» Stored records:

(** The error of reading [property] of [null] or of [undefined]. *)
Definition TypeError (property : string) (n : nullish) : JsError :=
  {| error_name := Some "TypeError";
     error_message :=
       Some ("Cannot read property '" +:+ property +:+ "' of " +:+
             match n with null => "null" | undefined => "undefined" end);
     error_fileName := None; error_lineNumber := None |}.

(** [new ModuleNotFoundError(module, parent)]; [parent] is [None] for
    [null]. *)
Definition ModuleNotFoundError (module : string) (parent : option Path) : JsError :=
  {| error_name := Some "ModuleNotFoundError";
     error_message :=
       Some ("Module '" +:+ module +:+ "' could not be resolved from " +:+
             match parent with
             | Some p => PathType.toString p
             | None => "null"
             end);
     error_fileName := None; error_lineNumber := None |}.

(** What a call of [require] gives its caller. What [__require] raises
    itself is always an error object. *)
Inductive outcome :=
| Returned (v : value)
| Threw (e : JsError).

(** A module body, as the loader observes it. [Require id relative k] calls
    [require(id, relative)] and goes on with [k] on what the call gave: a
    body that does not catch has [k (Threw e) = Throw (Error e)]. *)
Inductive body :=
| Return_
| Throw (t : thrown)
| AssignExports (v : value) (k : body)
| Require (id : string) (relative : option string) (k : outcome -> body).

(** Bodies that raise error objects only. *)
Inductive throws_objects : body -> Prop :=
| throws_objects_return : throws_objects Return_
| throws_objects_throw e : throws_objects (Throw (Error e))
| throws_objects_assign v k :
    throws_objects k -> throws_objects (AssignExports v k)
| throws_objects_require id relative k :
    (forall o, throws_objects (k o)) -> throws_objects (Require id relative k).

(** The function [(function(module, exports, __filename, __dirname){...})]. *)
Definition script := value -> value -> string -> string -> body.
(** C6, as stated, fails: a release that brings the counter from -1 to
    0 observes a value that is not negative, and sends a signal. *)
Lemma release_signals_at_zero :
  step_prog ∅ CaseWait {| n := -1; wait := 0 |} (Release Granted) =
    Some ({| n := 0; wait := 0 |}, wait_send) /\
  sends (A := unit) wait_send = 1%nat /\
  step_prog ∅ CaseWait {| n := 0; wait := 0 |} wait_send =
    Some ({| n := 0; wait := 1 |}, Ret tt) /\
  ~ (0 < 0).
Proof. repeat split; try reflexivity. lia. Qed.

(** C6, amended: a call of [Release] sends a wake signal exactly when
    the counter it observes after its increment is at most zero: one
    signal for such a release, and none otherwise. *)
Theorem release_signals_iff_nonpositive (fired : gset Context) (pick : select_case)
    (q : StaticQuotaEnforcer) (t : Ticket) :
  exists q' p,
    step_prog fired pick q (Release t) = Some (q', p) /\
    n q' = Int64.add (n q) 1 /\
    (sends p = 1%nat <-> n q' <= 0) /\
    (sends p = 0%nat <-> 0 < n q').
Proof.
  rewrite step_Release. simpl. eexists. eexists.
  split; [reflexivity |]. split; [reflexivity |]. simpl.
  destruct (Int64.add (n q) 1 <=? 0) eqn:Hv;
    [apply Z.leb_le in Hv | apply Z.leb_gt in Hv]; simpl;
    split; split; intros H; try done; lia.
Qed.

(** C7: for every capacity of type uint32 the new enforcer has the
    capacity as its counter and an empty channel. *)
Theorem new_enforcer_counter (capacity : Z) :
  Uint32.in_range capacity ->
  n (NewStaticQuotaEnforcer capacity) = capacity /\
  wait (NewStaticQuotaEnforcer capacity) = 0%nat.
Proof.
  intros Hc. unfold NewStaticQuotaEnforcer. simpl.
  split; [by apply uint32_to_int64_exact | reflexivity].
Qed.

» Task objective:
Print the lines above from the one with "match n with" through the one with "(t : thrown)", both included, exactly as written and nothing more.

» Reply to the exercise:
             match n with null => "null" | undefined => "undefined" end);
     error_fileName := None; error_lineNumber := None |}.

(** [new ModuleNotFoundError(module, parent)]; [parent] is [None] for
    [null]. *)
Definition ModuleNotFoundError (module : string) (parent : option Path) : JsError :=
  {| error_name := Some "ModuleNotFoundError";
     error_message :=
       Some ("Module '" +:+ module +:+ "' could not be resolved from " +:+
             match parent with
             | Some p => PathType.toString p
             | None => "null"
             end);
     error_fileName := None; error_lineNumber := None |}.

(** What a call of [require] gives its caller. What [__require] raises
    itself is always an error object. *)
Inductive outcome :=
| Returned (v : value)
| Threw (e : JsError).

(** A module body, as the loader observes it. [Require id relative k] calls
    [require(id, relative)] and goes on with [k] on what the call gave: a
    body that does not catch has [k (Threw e) = Throw (Error e)]. *)
Inductive body :=
| Return_
| Throw (t : thrown)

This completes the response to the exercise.